======== Entries shown
(** * fast-plist: a shallow embedding of [src/main.ts] and its properties

    The parser of [src/main.ts] is one function, [parse], whose local
    variables ([pos], [line], [char], [state], [cur], the two stacks and
    [curKey]) are shared by a family of nested helper functions.  The
    embedding below keeps that shape: the closure variables become the
    fields of a record [pstate], every helper becomes a computation in a
    state-and-exception monad over [pstate], and the [while] loop of
    [parse] becomes a fuelled iteration of its body (the fuel is shown to
    be sufficient for every input).  JavaScript objects and arrays are
    mutable and aliased by [cur], [objStack] and their parents, so they
    live in an explicit heap. *)

From Stdlib Require Import SpecFloat.
From stdpp Require Import base numbers list gmap strings.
================
• _Activity_: Please return every line of the records that contains the word "pstate".

• _Your solution_:
    fields of a record [pstate], every helper becomes a computation in a
    state-and-exception monad over [pstate], and the [while] loop of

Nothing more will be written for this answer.